▶ [Assignment]
Repeat only the lines below from the one containing "eexists _, pl, st', e', _, _. split;" through the one containing "do_event chain (EWrite", inclusive, exactly as written.

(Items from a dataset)
Lemma insert_served_cases chain c len u slices s0 x0 pl st e cat name rel vals enc q o l :
  insert_ready c s0 x0 pl st e cat name rel vals enc -> proc s0 = ProcOut ->
  kds_parse (sql_text len u) (Some []) KDS_PARSER_ERR_MAX = Ret (inr (KDS_STMT_INSERT name vals)) q ->
  let row := row_bytes (rel_schema rel) enc in
  bytes_ok row -> 8 <= zlen row -> table_at rel st pl o l -> short_rows l -> catalog_apart o l -> (length l <= chain)%nat ->
  exists y pl' st' e' rl nr, insert_served chain c len u slices s0 = Ret tt (serving c y (at_pool pl' st' e') rl nr ProcOut s0) /\
    catalog_rep pl' cat /\
    match waiting y with
    | None => rl = rels s0 /\ exec_pending y = false /\ resp_pos y = 0 /\ resp_len y = zlen (resp_buf y) /\
        insert_answer name row rel o l pl pl' (resp_buf y)
    | Some _ => pl' = pl /\ used_up_run (set_tick (S (tick st)) st) slices st'
    end.
Proof.
  intros Hr Hpr Hp row Hok H8 Ht Hsh Hap Hchain. pose proof Hr as [_ Hoc Hrl _ Hcat _ _ _ _ Hfit].
  unfold insert_served. erewrite bind_ok by (by eapply write_submits). rewrite Hpr. fold row. set (a := next_rel s0).
  set (hx := kds_heap_insert_exec_init _ _ _ _). set (st1 := set_tick _ st). set (x := submitted name a hx (set_resp [] x0)).
  destruct (exec_insert_cases KDS_DSHELL_XID row rel o st1 pl l e chain slices Hok) as (r & hx' & pl' & st' & e' & E & Hout).
  { unfold KDS_DSHELL_ROW_MAX in Hfit. fold row in Hfit. lia. }
  { by vm_compute. }
  { eapply table_later; [apply later_tick|done]. }
  { done. } { done. }
  assert (Ha : <[a := rel]> (rels s0) !! a = Some rel) by apply lookup_insert_eq.
  erewrite bind_ok by (by eapply (proc_runs_calls chain c s0 a rel _ (S a) Hoc Ha slices hx x _ r hx')).
  pose proof (exec_calls_ret chain slices hx _ _ _ _ E) as Hret. change (ex_ret (hx_base hx)) with 0 in Hret.
  assert (Hdel : delete a (<[a := rel]> (rels s0)) = rels s0) by (rewrite delete_insert_eq; apply delete_id, Hrl; done).
  destruct r.
  - specialize (Hret ltac:(done)). destruct Hout as (Hni & l' & Hm & Hch & Hwf & Hrow & Hrest & Hpk & _).
    erewrite wakes_serving by done. rewrite Hdel. eexists _, pl', st', e', _, _. split; [reflexivity|]. split.
    { apply (catalog_same pl); [done| |done]. intros id Hid. destruct (Hap id Hid). by apply Hrest. }
    split_and!; try done. unfold insert_answer. rewrite decide_False, Hm by done. split; [done|]. split; [done|]. exists (hx_tid hx').
    split; [done|]. unfold insert_done_heap. cbn [resp_buf set_resp]. by rewrite Hret.
  - destruct Hout as (-> & Hre & Hnone). erewrite wakes_serving by done. rewrite Hdel. eexists _, pl, st', e', _, _.
    split; [reflexivity|]. split; [done|]. split_and!; try done. unfold insert_answer, insert_done_heap. cbn [resp_buf set_resp].
    rewrite Hre. destruct (decide (row_pk row ∈ pks l)) as [Hin|Hni]; [done|]. by rewrite Hnone.
  - destruct Hout as (-> & Hu). unfold write_wakes. erewrite bind_ok by apply get_serving.
    eexists _, pl, st', e', _, _. split; [reflexivity|]. split; [done|]. done.
Qed.

(** ** Timeouts *)
Definition line_is (len : Z) (u : bytes) (stmt : kds_stmt) : Prop :=
  exists q, kds_parse (sql_text len u) (Some []) KDS_PARSER_ERR_MAX = Ret (inr stmt) q.
Lemma write_event chain c s0 x0 pl st e cat name rel vals enc len u : insert_ready c s0 x0 pl st e cat name rel vals enc ->
  waiting x0 = None -> line_is len u (KDS_STMT_INSERT name vals) ->
  let row := row_bytes (rel_schema rel) enc in
  let a := next_rel s0 in
  do_event chain (EWrite c len (Some u)) s0 =
    Ret tt (serving c (submitted name a (kds_heap_insert_exec_init (Some rel) (Some row) (zlen row) KDS_DSHELL_XID) (set_resp [] x0))
        (at_pool pl (set_tick (S (tick st)) st) e) (<[a := rel]> (rels s0)) (S a) (proc s0) s0).
Proof.
  intros Hr Hw (q & Hp) row a. pose proof (ir_client _ _ _ _ _ _ _ _ _ _ _ Hr) as Hc. unfold do_event, file_call. rewrite Hc, Hw.
  by erewrite bind_ok by (by eapply write_submits).
Qed.
Lemma timeout_event chain c x w rl nr p s t a rel : waiting x = Some (WaitHeapInsert t a) -> done_count x = 0%nat -> rl !! a = Some rel ->
  do_event chain (ETimeout c) (serving c x w rl nr p s) =
    Ret tt (serving c (set_resp timeout_msg (set_waiting None (set_pending false x))) w (delete a rl) nr p s).
Proof.
  intros Hw Hd Ha. unfold do_event, wait_ends. cbn [clients serving]. rewrite lookup_insert_eq. unfold write_times_out.
  erewrite bind_ok by apply get_serving. rewrite Hw, Hd. erewrite bind_ok by apply mod_serving. by eapply close_serving.
Qed.
Lemma release_event chain c x w rl nr p s : waiting x = None -> exists s',
  do_event chain (ERelease c) (serving c x w rl nr p s) = Ret tt s' /\ clients s' !! c = None /\ proc s' = p.
Proof.
  intros Hw. unfold do_event, file_call, kds_dshell_release. cbn [clients serving]. rewrite lookup_insert_eq, Hw.
  eexists. split; [reflexivity|]. cbn. split; [apply lookup_delete_eq|done].
Qed.
Lemma only_serving c x w rl nr p s : only_client c s -> only_client c (serving c x w rl nr p s).
Proof.
  intros [(l1 & l2 & Hl & H1 & H2 & Hi)]. constructor. exists l1, l2. split_and!; try done. apply idle_serving; [|done].
  rewrite elem_of_app. tauto.
Qed.

(** A write that timed out takes the relation away from the process that is
    about to use it, and lets the file be closed, which takes the client. *)
Lemma timeout_frees_cases chain c len u slice s0 x0 pl st e cat name rel vals enc :
  insert_ready c s0 x0 pl st e cat name rel vals enc -> proc s0 = ProcOut -> waiting x0 = None -> line_is len u (KDS_STMT_INSERT name vals) ->
  (exists s', do_events chain [EWrite c len (Some u); EProc slice; ETimeout c; EProc slice] s0 = Halt Fault s') /\
  (exists s', do_events chain [EWrite c len (Some u); EProc slice; ETimeout c; ERelease c; EProc slice] s0 = Halt Fault s').
Proof.
  intros Hr Hpr Hw Hu. pose proof (ir_only _ _ _ _ _ _ _ _ _ _ _ Hr) as Ho.
  set (a := next_rel s0). set (rl := <[a := rel]> (rels s0)). assert (Ha : rl !! a = Some rel) by apply lookup_insert_eq.
  set (row := row_bytes (rel_schema rel) enc). set (x1 := submitted name a (kds_heap_insert_exec_init (Some rel) (Some row) (zlen row) KDS_DSHELL_XID) (set_resp [] x0)).
  pose proof (write_event chain c s0 x0 pl st e cat name rel vals enc len u Hr Hw Hu) as E1.
  cbn zeta in E1. fold a rl row x1 in E1. rewrite Hpr in E1. set (w := at_pool _ _ _) in E1.
  assert (E2 : do_event chain (EProc slice) (serving c x1 w rl (S a) ProcOut s0) = Ret tt (serving c x1 w rl (S a) (ProcPicked c) s0))
    by (by apply begin_serving).
  pose proof (timeout_event chain c x1 w rl (S a) (ProcPicked c) s0 name a rel eq_refl eq_refl Ha) as E3.
  split; cbn [do_events]; (erewrite bind_ok by exact E1); (erewrite bind_ok by exact E2); (erewrite bind_ok by exact E3).
  - eexists. apply bind_halt. unfold do_event, proc_step. cbn [proc serving]. unfold proc_exec. erewrite bind_ok by apply get_serving.
    cbn [exec_buf set_resp set_waiting set_pending x1 submitted set_done set_exec_buf]. apply bind_halt. apply bind_halt.
    unfold rel_get. cbn [rels serving]. unfold rl. by rewrite delete_insert_eq, lookup_delete_eq.
  - destruct (release_event chain c (set_resp timeout_msg (set_waiting None (set_pending false x1))) w (delete a rl) (S a) (ProcPicked c) s0 eq_refl) as (s' & E4 & Hc & Hp).
    erewrite bind_ok by exact E4. exists s'. apply bind_halt. unfold do_event, proc_step. rewrite Hp. unfold proc_exec. apply bind_halt.
    unfold client_get. by rewrite Hc.
Qed.

Lemma wake_event chain c x w rl nr p s t a hx n rel :
  waiting x = Some (WaitHeapInsert t a) -> done_count x = S n -> exec_buf x = Some (HeapExecBuf a hx) -> rl !! a = Some rel ->
  do_event chain (EWake c) (serving c x w rl nr p s) =
    Ret tt (serving c (set_resp (snd (insert_done_heap t hx)) (set_waiting None (set_done n x))) w (delete a rl) nr p s).
Proof.
  intros Hw Hd He Ha. unfold do_event, wait_ends. cbn [clients serving]. rewrite lookup_insert_eq. by eapply wakes_serving.
Qed.
(** The table after an executor of [row] ran once and did not ask for more. *)
Lemma first_run chain slice row rel o s pl l e : bytes_ok row -> 8 <= zlen row <= 256 -> table_at rel s pl o l -> short_rows l -> (length l <= chain)%nat ->
  exists r hx pl' s' e' l',
    kds_exec_run chain slice (kds_heap_insert_exec_init (Some rel) (Some row) (zlen row) KDS_DSHELL_XID) (at_pool pl s e) = Ret (r, hx) (at_pool pl' s' e') /\
    (r = KDS_EXEC_CONTINUE -> used_up slice) /\ pool_wf pl' /\ chain_at pl' (root_page_id rel) l' /\
    (forall id, id ∉ ids l -> o <> Some id -> cached pl' id = cached pl id) /\
    (forall k, k ∈ pks l' -> k = row_pk row \/ k ∈ pks l).
Proof.
  intros Hok H8 Ht Hsh Hchain.
  destruct (exec_insert_cases KDS_DSHELL_XID row rel o s pl l e chain [slice] Hok) as (r & hx & pl' & s' & e' & E & Hout);
    [lia|by vm_compute|done..|]. cbn [exec_calls] in E. unfold bind in E at 1.
  destruct (kds_exec_run _ _ _ _) as [[r1 hx1] w1|] eqn:E1; [|done].
  assert (E' : Ret (r1, hx1) w1 = Ret (r, hx) (at_pool pl' s' e')) by (by destruct r1). injection E' as -> -> ->.
  pose proof (ta_wf _ _ _ _ _ Ht) as Hwf. pose proof (ta_chain _ _ _ _ _ Ht) as Hch.
  destruct r.
  - destruct Hout as (_ & l' & _ & Hc & Hwf' & _ & Hrest & Hp & _). exists KDS_EXEC_DONE, hx, pl', s', e', l'. split_and!; try done.
    intros k. rewrite Hp, elem_of_cons. done.
  - destruct Hout as (-> & _). exists KDS_EXEC_ERROR, hx, pl, s', e', l. split_and!; try done. auto.
  - destruct Hout as (-> & Hu). exists KDS_EXEC_CONTINUE, hx, pl, s', e', l. split_and!; try done; [|auto]. intros _. apply used_up_all in Hu. by inversion Hu.
Qed.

▶ [The completed task]
    eexists _, pl, st', e', _, _. split; [reflexivity|]. split; [done|]. done.
Qed.

(** ** Timeouts *)
Definition line_is (len : Z) (u : bytes) (stmt : kds_stmt) : Prop :=
  exists q, kds_parse (sql_text len u) (Some []) KDS_PARSER_ERR_MAX = Ret (inr stmt) q.
Lemma write_event chain c s0 x0 pl st e cat name rel vals enc len u : insert_ready c s0 x0 pl st e cat name rel vals enc ->
  waiting x0 = None -> line_is len u (KDS_STMT_INSERT name vals) ->
  let row := row_bytes (rel_schema rel) enc in
  let a := next_rel s0 in
  do_event chain (EWrite c len (Some u)) s0 =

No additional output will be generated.